Pinpointing the chicken’s ancestor still left a host of mysteries unsolved. Was it domesticated once or many times? Where? When? And why? A century and a half later, these points remain hotly debated, and reflect larger unanswered questions about humans. For example, if domestication occurred only once and then spread across South Asia and the world, it could tell us that humans were busy trading goods and ideas as well as animals long before the advent of cities and caravans. If, however, chickens and our species forged partnerships in different times and places—Vietnam, Malaysia, India—then prehistoric peoples may have relied more on their own homegrown technologies than those produced elsewhere.

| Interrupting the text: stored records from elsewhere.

Lemma add_to_cache_tl t lv st : log_inv st -> ~ t ∈ (tag <$> used st) ->
  log_inv (add_to_cache t lv st) /\ same_levels st (add_to_cache t lv st) /\
  exists l, sublist l (tl <$> used st) /\ (tl <$> used (add_to_cache t lv st)) ≡ₚ (t, wrap 3 lv) :: l.
Proof.
  intros Hinv Hnew. unfold add_to_cache.
  set (e := entry t lv (s_log_cache_max_generation st)).
  assert (Hge : generation e = s_log_cache_max_generation st) by (by apply wrap_gen).
  pose proof (next_generation_val st Hinv) as Hg. pose proof Hinv as [Hok Hm]. pose proof (ok_count _ Hok) as Hc.
  change (set_max_generation (u32 (s_log_cache_max_generation st + 1)) st) with (next_generation st).
  cbv zeta. change (s_log_cache_entry_count (next_generation st)) with (s_log_cache_entry_count st).
  destruct (Nat.ltb_spec (s_log_cache_entry_count st) TAG_CACHE_SIZE) as [Hn|Hn].
  - set (n := s_log_cache_entry_count st) in *.
    set (st1 := set_count (S n) (set_cache (<[n := e]> (s_log_cache (next_generation st))) (next_generation st))).
    assert (Hu : used st1 = used st ++ [e]).
    { unfold used, st1. cbn [set_count set_cache next_generation set_max_generation s_log_cache s_log_cache_entry_count].
      rewrite (take_S_r _ n e) by (apply list_lookup_insert_eq; rewrite (ok_len _ Hok); lia).
      by rewrite take_insert_ge. }
    destruct Hok as [Hl _ Hmax Hgens Hnd Ht Hh].
    assert (Hok1 : cache_ok st1).
    { split; rewrite ?Hu; unfold st1; cbn [set_count set_cache next_generation set_max_generation s_log_cache
        s_log_cache_entry_count s_log_cache_max_generation]; rewrite ?Hg.
      - by rewrite length_insert.
      - lia.
      - lia.
      - apply Forall_app; split; [|by constructor; [lia|]]. eapply Forall_impl; [exact Hgens|]. cbn. lia.
      - rewrite fmap_app. apply NoDup_app. split; [done|]. split; [|by apply NoDup_singleton].
        intros g (e' & -> & Hin)%list_elem_of_fmap [E|E]%elem_of_cons; [|by apply elem_of_nil in E].
        rewrite Forall_forall in Hgens. apply Hgens in Hin. lia.
      - rewrite fmap_app. apply NoDup_app. split; [done|]. split; [|by apply NoDup_singleton].
        intros g Hin [E|E]%elem_of_cons; [|by apply elem_of_nil in E]. subst g. done.
      - intros p q Hpq Hq. assert (p < n)%nat by (unfold child in Hpq; lia).
        rewrite !gen_insert by (rewrite Hl; lia). rewrite (decide_False (P := p = n)) by lia.
        case_decide; [|apply Hh; [done|lia]]. rewrite Hge.
        rewrite Forall_lookup in Hgens. apply (Hgens p). unfold used.
        rewrite lookup_take_lt by done. apply list_lookup_lookup_total_lt. rewrite Hl. lia. }
    split; [exact (check_overflow_ok st1 Hok1)|]. split; [by apply check_overflow_same|].
    exists (tl <$> used st). split; [done|]. rewrite check_overflow_used, Hu, fmap_app by done. cbn.
    by rewrite <- Permutation_cons_append.
  - assert (Hn' : s_log_cache_entry_count st = TAG_CACHE_SIZE) by lia.
    fold (touched 0 e st).
    change (set_cache (heap_bubble_down BUBBLE_FUEL 0 (<[0%nat:=e]> (s_log_cache (next_generation st))))
      (next_generation st)) with (touched 0 e st).
    assert (Hsub : sublist (delete 0%nat (used st)) (used st)) by apply sublist_delete.
    destruct (touched_ok st 0 e) as [Hok' Hp]; [done|done|unfold TAG_CACHE_SIZE; lia|done|..].
    { constructor.
      - intros Hin. apply Hnew. eapply elem_of_sublist; [exact Hin|]. by apply fmap_sublist.
      - eapply sublist_NoDup; [by apply ok_tags|]. by apply fmap_sublist. }
    split; [by apply check_overflow_ok|]. split; [by apply check_overflow_same|].
    exists (tl <$> delete 0%nat (used st)). split; [by apply fmap_sublist|].
    rewrite check_overflow_used by done. by rewrite Hp.
Qed.

(** ** Setting a level *)

Lemma update_tag_some s lv l l' :
  update_tag s lv l = Some l' ->
  (exists old, get_uncached_log_level s l = Some old) /\
  forall s', get_uncached_log_level s' l' = if decide (s' = s) then Some (u8 lv) else get_uncached_log_level s' l.
Proof.
  revert l'. induction l as [|[s0 old] l IH]; intros l'; cbn [update_tag get_uncached_log_level]; [done|].
  destruct (decide (s0 = s)) as [->|Hne].
  - intros [= <-]. split; [exists old; by rewrite decide_True|].
    intros s'. cbn [get_uncached_log_level]. by case_decide.
  - destruct (update_tag s lv l) as [l1|] eqn:E; [|done]. intros [= <-].
    destruct (IH l1 eq_refl) as [[o Ho] Hl]. split; [exists o; by rewrite decide_False|].
    intros s'. cbn [get_uncached_log_level]. rewrite Hl. repeat case_decide; congruence.
Qed.

Lemma update_tag_none s lv l : update_tag s lv l = None -> get_uncached_log_level s l = None.
Proof.
  induction l as [|[s0 old] l IH]; cbn [update_tag get_uncached_log_level]; [done|].
  destruct (decide (s0 = s)) as [->|Hne]; [done|].
  destruct (update_tag s lv l); [done|]. intros _. rewrite decide_False by done. auto.
Qed.

Lemma set_level_used st i lv : (i < s_log_cache_entry_count st)%nat ->
  used (set_cache (<[i := set_level lv (s_log_cache st !!! i)]> (s_log_cache st)) st)
  = <[i := set_level lv (s_log_cache st !!! i)]> (used st).
Proof. intros Hi. unfold used. cbn. by rewrite take_insert_lt. Qed.

Lemma fmap_insert_same {A B} (f : A -> B) (l : list A) (i : nat) x y :
  l !! i = Some x -> f y = f x -> f <$> <[i := y]> l = f <$> l.
Proof.
  intros Hi E. rewrite list_fmap_insert, E. apply list_insert_id. by rewrite list_lookup_fmap, Hi.
Qed.

Lemma set_level_inv st i lv : log_inv st -> (i < s_log_cache_entry_count st)%nat ->
  log_inv (set_cache (<[i := set_level lv (s_log_cache st !!! i)]> (s_log_cache st)) st).
Proof.
  intros [Hok Hm] Hi. split; [|done]. pose proof (used_lookup st i Hok Hi) as Hu.
  destruct Hok as [Hl Hc Hmax Hgens Hnd Ht Hh].
  split; rewrite ?set_level_used by done; cbn [set_cache s_log_cache s_log_cache_entry_count s_log_cache_max_generation].
  - by rewrite length_insert.
  - done.
  - done.
  - apply Forall_insert; [done|]. rewrite Forall_lookup in Hgens. exact (Hgens i _ Hu).
  - by rewrite (fmap_insert_same _ _ _ _ _ Hu).
  - by rewrite (fmap_insert_same _ _ _ _ _ Hu).
  - assert (Hg : forall k, gen (<[i:=set_level lv (s_log_cache st !!! i)]> (s_log_cache st)) k = gen (s_log_cache st) k).
    { intros k. rewrite gen_insert by lia. case_decide; by subst. }
    intros p q Hpq Hq. rewrite !Hg. by apply Hh.
Qed.

Lemma empty_inv st :
  length (s_log_cache st) = TAG_CACHE_SIZE -> s_log_cache_entry_count st = 0%nat ->
  s_log_cache_max_generation st = 0 -> log_inv st.
Proof.
  intros Hl Hn Hm. assert (Hu : used st = []) by (unfold used; by rewrite Hn).
  split; [|by rewrite Hm]. split; rewrite ?Hu, ?Hn, ?Hm; try done.
  - unfold TAG_CACHE_SIZE. lia.
  - apply NoDup_nil_2.
  - apply NoDup_nil_2.
  - intros p q _ Hq. lia.
Qed.

Section LogSpec.
  Context (text : Z -> string).

Lemma level_get_cases t st : log_inv st ->
  let '(st', lv) := esp_log_level_get text t st in
  let looked_up := match get_uncached_log_level (text t) (s_log_tags st) with
                   | Some lv => lv | None => esp_log_default_level st end in
  log_inv st' /\ same_levels st st' /\
  (((tl <$> used st') ≡ₚ (tl <$> used st) /\ (t, lv) ∈ (tl <$> used st)) \/
   (lv = looked_up /\ exists l, sublist l (tl <$> used st) /\ (tl <$> used st') ≡ₚ (t, wrap 3 lv) :: l)).
Proof.
  intros Hinv. unfold esp_log_level_get. destruct (get_cached_log_level t st) as [st' [lv|]] eqn:E.
  - apply get_cached_some in E as (H1 & H2 & H3 & H4); [|done]. cbv zeta. split; [done|]. split; [done|]. by left.
  - apply get_cached_none in E as [-> Hnew]; [|apply Hinv]. cbv zeta.
    destruct (add_to_cache_tl t (match get_uncached_log_level (text t) (s_log_tags st) with
      | Some lv => lv | None => esp_log_default_level st end) st Hinv Hnew) as (H1 & H2 & H3).
    split; [done|]. split; [done|]. by right.
Qed.

Lemma level_set_inv t lv malloc st : log_inv st -> log_inv (esp_log_level_set text t lv malloc st).
Proof.
  intros Hinv. unfold esp_log_level_set. case_decide as Hstar.
  { apply empty_inv; [|done..]. by destruct Hinv as [[] _]. }
  assert (Htags : forall l, log_inv (set_tags l st)).
  { intros l. destruct Hinv as [[] Hm]. split; [by split|done]. }
  case_match; [|done]. destruct (find_index _ _ _ _) as [i|] eqn:E; [|done].
  apply find_index_some in E as (Hi & _). apply (set_level_inv (set_tags _ st)); [done|]. cbn in Hi |- *. lia.
Qed.

(** ** Operations of the component *)

Inductive log_op :=
  | LogSet (t lv : Z) (malloc : bool)
  | LogGet (t : Z)
  | LogWrite (lock : bool) (lv t : Z).

Definition log_step (op : log_op) (st : log_st) : log_st * Z :=
  match op with
  | LogSet t lv malloc => (esp_log_level_set text t lv malloc st, 0)
  | LogGet t => esp_log_level_get text t st
  | LogWrite lock lv t => let '(st, b) := esp_log_writev text lock lv t st in (st, Z.b2z b)
  end.

Fixpoint log_run (ops : list log_op) (st : log_st) : log_st * list Z :=
  match ops with
  | [] => (st, [])
  | op :: ops => let '(st, r) := log_step op st in let '(st, rs) := log_run ops st in (st, r :: rs)
  end.

Definition log_init (d : Z) : log_st := LogSt d [] (replicate TAG_CACHE_SIZE (Cached 0 0 0)) 0 0.

Lemma log_init_inv d : log_inv (log_init d).
Proof. by apply empty_inv. Qed.

Lemma log_step_inv op st : log_inv st -> log_inv (fst (log_step op st)).
Proof.
  intros Hinv. destruct op as [t lv malloc|t|lock lv t]; cbn [log_step].
  - by apply level_set_inv.
  - pose proof (level_get_cases t st Hinv) as H. destruct (esp_log_level_get text t st). apply H.
  - unfold esp_log_writev. destruct lock; cbn [negb]; [|done].
    pose proof (level_get_cases t st Hinv) as H. destruct (esp_log_level_get text t st). apply H.
Qed.

Lemma log_run_inv ops : forall st, log_inv st -> log_inv (fst (log_run ops st)).
Proof.
  induction ops as [|op ops IH]; intros st Hinv; cbn [log_run]; [done|].
  pose proof (log_step_inv op st Hinv) as H. destruct (log_step op st) as [st1 r]. cbn in H.
  specialize (IH st1 H). by destruct (log_run ops st1).
Qed.

(** ** Specification: a default level and a map from tags to levels *)

Record log_spec := LogSpec { sp_default : Z; sp_levels : gmap string Z }.

Definition spec_level (s : string) (sp : log_spec) : Z := default (sp_default sp) (sp_levels sp !! s).

Definition spec_set (s : string) (lv : Z) (malloc : bool) (sp : log_spec) : log_spec :=
  if decide (s = "*"%string) then LogSpec lv ∅
  else if negb malloc && negb (bool_decide (is_Some (sp_levels sp !! s))) then sp
  else LogSpec (sp_default sp) (<[s := lv]> (sp_levels sp)).

Definition spec_step (op : log_op) (sp : log_spec) : log_spec * Z :=
  match op with
  | LogSet t lv malloc => (spec_set (text t) lv malloc sp, 0)
  | LogGet t => (sp, spec_level (text t) sp)
  | LogWrite lock lv t => (sp, Z.b2z (lock && (lv <=? spec_level (text t) sp)))
  end.

Fixpoint spec_run (ops : list log_op) (sp : log_spec) : list Z :=
  match ops with
  | [] => []
  | op :: ops => let '(sp, r) := spec_step op sp in r :: spec_run ops sp
  end.

(** Tags in use have different texts, levels fit the 3 bits of the cache. *)
Definition good_op (T : gset Z) (op : log_op) : Prop :=
  match op with
  | LogSet t lv _ => t ∈ T /\ 0 <= lv < 8
  | LogGet t => t ∈ T
  | LogWrite _ _ t => t ∈ T
  end.

Definition distinct_texts (T : gset Z) : Prop :=
  forall t t', t ∈ T -> t' ∈ T -> text t = text t' -> t = t'.

Record log_repr (T : gset Z) (st : log_st) (sp : log_spec) : Prop := LogRepr {
  rep_inv : log_inv st;
  rep_default : esp_log_default_level st = sp_default sp;
  rep_tags : forall s, get_uncached_log_level s (s_log_tags st) = sp_levels sp !! s;
  rep_range : forall s, 0 <= spec_level s sp < 8;
  rep_cache : Forall (fun e => e.1 ∈ T /\ e.2 = spec_level (text e.1) sp) (tl <$> used st);
}.

Lemma looked_up_level T st sp s : log_repr T st sp ->
  match get_uncached_log_level s (s_log_tags st) with
  | Some lv => lv | None => esp_log_default_level st end = spec_level s sp.
Proof.
  intros H. rewrite (rep_tags _ _ _ H), (rep_default _ _ _ H). unfold spec_level. by destruct (_ !! s).
Qed.

Lemma get_repr T st sp t : log_repr T st sp -> t ∈ T ->
  log_repr T (fst (esp_log_level_get text t st)) sp /\ snd (esp_log_level_get text t st) = spec_level (text t) sp.
Proof.
  intros H Ht. pose proof (level_get_cases t st (rep_inv _ _ _ H)) as Hc.
  destruct (esp_log_level_get text t st) as [st' lv]. destruct Hc as (Hinv & [Htags Hdef] & Hc).
  rewrite (looked_up_level T st sp) in Hc by done. destruct H as [_ Hd Hl Hr Hf]. cbn [fst snd].
  assert (Forall (fun e => e.1 ∈ T /\ e.2 = spec_level (text e.1) sp) (tl <$> used st') /\
    lv = spec_level (text t) sp) as [Hf' Hlv].
  { destruct Hc as [[Hp Hin]|(-> & l & Hs & Hp)].
    - split; [by rewrite Hp|]. rewrite Forall_forall in Hf. by apply Hf in Hin as [_ ?].
    - split; [|done]. rewrite Hp. constructor.
      + split; [done|]. apply wrap_small. apply Hr.
      + rewrite Forall_forall in Hf |- *. intros e He. apply Hf. by eapply elem_of_sublist. }
  split; [|done]. split; [done|by rewrite Hdef|by intros s; rewrite Htags|done|done].
Qed.

Lemma spec_set_level s lv sp s' :
  spec_level s' (LogSpec (sp_default sp) (<[s := lv]> (sp_levels sp)))
  = if decide (s' = s) then lv else spec_level s' sp.
Proof.
  unfold spec_level. cbn. case_decide as E; [subst; by rewrite lookup_insert_eq|by rewrite lookup_insert_ne].
Qed.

China, India, and Southeast Asian nations all proudly claim to be the original chicken’s homeland. Actual ancient chicken bones could settle the dispute. Archaeologists can use radiocarbon techniques to date an old bone to within a few centuries, but the wet and acidic soils of Southeast Asia so far have revealed no chicken remains older than two millennia. The bone and textual data supporting a domesticated chicken at least four millennia ago is found thousands of miles to the west in what is now India and Pakistan.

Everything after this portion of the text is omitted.